* [EXERCISE INSTRUCTIONS]:
When you reach the line containing "assert (creach (New", stop after it; until then, copy each line of the listing exactly, starting with the first.

* [RECORDS FOR PROCESSING]:
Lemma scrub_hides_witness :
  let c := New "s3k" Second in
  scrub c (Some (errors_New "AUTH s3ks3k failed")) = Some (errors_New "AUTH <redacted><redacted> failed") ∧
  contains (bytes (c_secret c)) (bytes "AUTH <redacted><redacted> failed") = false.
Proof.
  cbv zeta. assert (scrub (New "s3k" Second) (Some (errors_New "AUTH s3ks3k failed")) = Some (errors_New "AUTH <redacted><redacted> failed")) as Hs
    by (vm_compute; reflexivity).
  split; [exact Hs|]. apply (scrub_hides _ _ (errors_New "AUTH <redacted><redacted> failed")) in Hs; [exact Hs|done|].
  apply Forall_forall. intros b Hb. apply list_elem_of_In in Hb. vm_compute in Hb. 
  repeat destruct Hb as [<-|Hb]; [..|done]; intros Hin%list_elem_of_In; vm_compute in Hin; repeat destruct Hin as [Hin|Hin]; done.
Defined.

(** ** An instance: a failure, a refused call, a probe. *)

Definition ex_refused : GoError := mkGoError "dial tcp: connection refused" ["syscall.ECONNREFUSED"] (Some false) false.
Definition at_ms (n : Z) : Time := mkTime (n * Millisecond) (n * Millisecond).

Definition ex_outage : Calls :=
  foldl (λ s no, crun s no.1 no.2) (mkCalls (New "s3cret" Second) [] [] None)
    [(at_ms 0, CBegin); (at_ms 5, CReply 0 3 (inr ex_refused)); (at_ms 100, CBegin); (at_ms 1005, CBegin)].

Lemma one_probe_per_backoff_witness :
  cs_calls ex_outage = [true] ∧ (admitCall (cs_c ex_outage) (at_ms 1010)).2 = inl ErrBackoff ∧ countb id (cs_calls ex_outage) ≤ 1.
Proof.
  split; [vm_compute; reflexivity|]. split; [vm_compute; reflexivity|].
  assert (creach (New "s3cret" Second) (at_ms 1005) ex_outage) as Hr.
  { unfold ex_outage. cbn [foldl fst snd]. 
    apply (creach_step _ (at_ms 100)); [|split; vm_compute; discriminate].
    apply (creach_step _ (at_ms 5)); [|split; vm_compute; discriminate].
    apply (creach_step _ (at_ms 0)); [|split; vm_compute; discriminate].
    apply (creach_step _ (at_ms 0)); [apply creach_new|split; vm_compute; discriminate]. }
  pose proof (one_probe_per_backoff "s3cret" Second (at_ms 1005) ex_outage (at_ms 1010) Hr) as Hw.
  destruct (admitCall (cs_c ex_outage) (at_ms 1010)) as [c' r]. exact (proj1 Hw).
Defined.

* [TASK ANSWER]:
Lemma scrub_hides_witness :
  let c := New "s3k" Second in
  scrub c (Some (errors_New "AUTH s3ks3k failed")) = Some (errors_New "AUTH <redacted><redacted> failed") ∧
  contains (bytes (c_secret c)) (bytes "AUTH <redacted><redacted> failed") = false.
Proof.
  cbv zeta. assert (scrub (New "s3k" Second) (Some (errors_New "AUTH s3ks3k failed")) = Some (errors_New "AUTH <redacted><redacted> failed")) as Hs
    by (vm_compute; reflexivity).
  split; [exact Hs|]. apply (scrub_hides _ _ (errors_New "AUTH <redacted><redacted> failed")) in Hs; [exact Hs|done|].
  apply Forall_forall. intros b Hb. apply list_elem_of_In in Hb. vm_compute in Hb. 
  repeat destruct Hb as [<-|Hb]; [..|done]; intros Hin%list_elem_of_In; vm_compute in Hin; repeat destruct Hin as [Hin|Hin]; done.
Defined.

(** ** An instance: a failure, a refused call, a probe. *)

Definition ex_refused : GoError := mkGoError "dial tcp: connection refused" ["syscall.ECONNREFUSED"] (Some false) false.
Definition at_ms (n : Z) : Time := mkTime (n * Millisecond) (n * Millisecond).

Definition ex_outage : Calls :=
  foldl (λ s no, crun s no.1 no.2) (mkCalls (New "s3cret" Second) [] [] None)
    [(at_ms 0, CBegin); (at_ms 5, CReply 0 3 (inr ex_refused)); (at_ms 100, CBegin); (at_ms 1005, CBegin)].

Lemma one_probe_per_backoff_witness :
  cs_calls ex_outage = [true] ∧ (admitCall (cs_c ex_outage) (at_ms 1010)).2 = inl ErrBackoff ∧ countb id (cs_calls ex_outage) ≤ 1.
Proof.
  split; [vm_compute; reflexivity|]. split; [vm_compute; reflexivity|].
  assert (creach (New "s3cret" Second) (at_ms 1005) ex_outage) as Hr.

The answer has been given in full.